However, the trial judge took the punitive damages issues away from the jury. At
the close of Blasco’s evidence, Chrysler moved for a nonsuit on punitive damages. They
argued there was insufficient evidence that a managing agent authorized or ratified
Chrysler’s fraudulent conduct. The trial judge granted Chrysler’s motion. She held there
was sufficient evidence to send the fraudulent concealment claim to the jury but ruled the
evidence that Chrysler had acted with callous indifference and through the conduct of a
managing agent did not meet the clear and convincing standard required to impose
punitive damages.
19 The jury found Chrysler liable for fraudulent concealment. They also found
Chrysler had willfully failed to repurchase or replace Blasco’s vehicle. The jury awarded
Blasco $39,030 in compensatory damages and $78,060 in civil penalties under the Song-
Beverly Act. The court entered judgment against Chrysler on the jury’s verdict in the
amount of $121,107.
Blasco moved for a new trial based on the trial judge’s punitive damages ruling.
The trial judge denied the motion, holding Blasco had not submitted sufficient evidence
to reach the jury on whether Chrysler’s managing agents had knowledge of the TIPM
problems and, in the alternative, that awarding punitive damages would improperly
duplicate Blasco’s recovery of civil penalties under the Song-Beverly Act.
Blasco filed a timely notice of appeal.
II
ANALYSIS
A. Multiple Punishments
Blasco challenges the trial judge’s conclusion that allowing punitive damages on
top of the Song-Beverly Act civil penalties would constitute an improper double
recovery. Chrysler defends the order granting a nonsuit on that basis.
The principle against double recovery is sound, but it isn’t implicated by this case.
“California courts have held that if a defendant is liable for a statutory penalty or multiple
damages under a statute, the award is punitive in nature, and the award penalizes
essentially the same conduct as an award of punitive damages. The plaintiff cannot
20 recover punitive damages in addition to that recovery but must elect its remedy.”
(Fassberg Construction Co. v. Housing Authority of City of Los Angeles (2007) 152
Cal.App.4th 720, 759-760, italics added.) Here, the punitive damages and the civil
penalties punish different conduct. Specifically, Blasco alleged and proved Chrysler
engaged in fraudulent concealment to induce him to purchase their vehicle, and then later
acted willfully in violating his statutory rights to receive compensation under the lemon
law statute. “It’s not a double recovery to obtain damages from two separate allegations
of misconduct.” (Cieslikowski v. Fiat Chrysler (C.D.Cal., Dec. 21, 2020) 2020 WL
7868128, *3.)
We therefore conclude the trial court erred by relying on this principle as a basis
for granting a nonsuit on punitive damages.
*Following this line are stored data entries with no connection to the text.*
(** A relative path that does not go up. *)
Definition tame (r : string) : Prop := Forall (λ c, c ≠ "..") (Split "/" r).
Lemma clean_parts_tame stack ps : Forall (λ c, c ≠ "..") ps →
  clean_parts true stack ps = reverse stack ++ filter (λ c, c ≠ "" ∧ c ≠ ".") ps.
Proof.
  intros Hps. revert stack. induction Hps as [|p ps Hp _ IH]; intros stack; cbn [clean_parts].
  - by rewrite app_nil_r.
  - rewrite filter_cons. case_decide as H1.
    + rewrite decide_False by naive_solver. apply IH.
    + rewrite !decide_False by done. rewrite decide_True by naive_solver.
      rewrite IH, reverse_cons, <- app_assoc. done.
Qed.
Lemma under_names_tame base r : tame r → ∃ k, under_names base r = base ++ k.
Proof.
  intros Hr. unfold under_names. rewrite clean_parts_tame by done.
  rewrite reverse_involutive. by eexists.
Qed.
Lemma under_names_plain base k : plains k → k ≠ [] →
  under_names base (GoStrings.Join k "/") = base ++ k.
Proof.
  intros Hk Hne. unfold under_names. rewrite Split_Join.
  - rewrite clean_parts_plain by done. by rewrite reverse_involutive.
  - done.
  - intros p Hp. apply plain_free. by eapply Forall_forall in Hk.
Qed.
Lemma parent_names base : plains base → under_names base ".." = parent base.
Proof.
  intros Hb. unfold under_names, parent. change (Split "/" "..") with [".."].
  destruct base as [|x base _] using rev_ind; [reflexivity|]. rewrite reverse_snoc.
  apply Forall_app in Hb as [_ [Hx _]%Forall_cons]. pose proof (plain_not _ Hx) as (_ & _ & ?).
  cbn [clean_parts]. rewrite decide_False by naive_solver. rewrite decide_True by done.
  rewrite decide_False by done. by rewrite reverse_involutive, removelast_last.
Qed.

(** ** Resolving without links *)

Definition not_link (n : option node) : Prop := ∀ t, n ≠ Some (Link t).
B. Involvement of an Officer, Director, or Managing Agent
Blasco argues the trial judge erred by granting a nonsuit on punitive damages
because there was sufficient evidence to allow the jury to find Chrysler’s managing
agents knew the company was fraudulently concealing material information about the
defects in the Durango Blasco purchased in June 2011, as well as that managing agents
authorized or ratified the concealment.
The Legislature authorized the award of punitive damages (exemplary damages) in
Civil Code section 3294. “In an action for the breach of an obligation not arising from
contract, where it is proven by clear and convincing evidence that the defendant has been
guilty of oppression, fraud, or malice, the plaintiff, in addition to the actual damages, may
21 recover damages for the sake of example and by way of punishing the defendant.” (Civ.
Code, § 3294, subd. (a).) The Legislature defined “malice” as “conduct which is intended
by the defendant to cause injury to the plaintiff or despicable conduct which is carried on
by the defendant with a willful and conscious disregard of the rights or safety of others,”
“oppression” as “despicable conduct that subjects a person to cruel and unjust hardship in
conscious disregard of that person’s rights,” and “fraud” as “intentional
misrepresentation, deceit, or concealment of a material fact known to the defendant with
the intention on the part of the defendant of thereby depriving a person of property or
legal rights or otherwise causing injury.” (Civ. Code, § 3294, subd. (c)(1)-(3).)
For the acts of an agent to expose an employer to punitive damages, the plaintiff
must prove the defendant “had advance knowledge of the unfitness of the employee and
employed him or her with a conscious disregard of the rights or safety of others or
authorized or ratified the wrongful conduct for which the damages are awarded or was
personally guilty of oppression, fraud or malice.” (Civ. Code, § 3294, subd. (b).) For a
corporate employer to be liable for the acts of an agent, “the advance knowledge and
conscious disregard, authorization, ratification or act of oppression, fraud, or malice must
be on the part of an officer, director, or managing agent of the corporation.” (Civ. Code,
§ 3294, subd. (b).)
In specifying that the actor must be an officer, director, or managing agent, the
Legislature sought to “avoid imposing punitive damages on employers who were merely
negligent or reckless and to distinguish ordinary respondeat superior liability from
22 corporate liability for punitive damages.” (White v. Ultramar, Inc. (1999) 21 Cal.4th 563,
572 (White).) The California Supreme Court interpreted these provisions as “limit[ing]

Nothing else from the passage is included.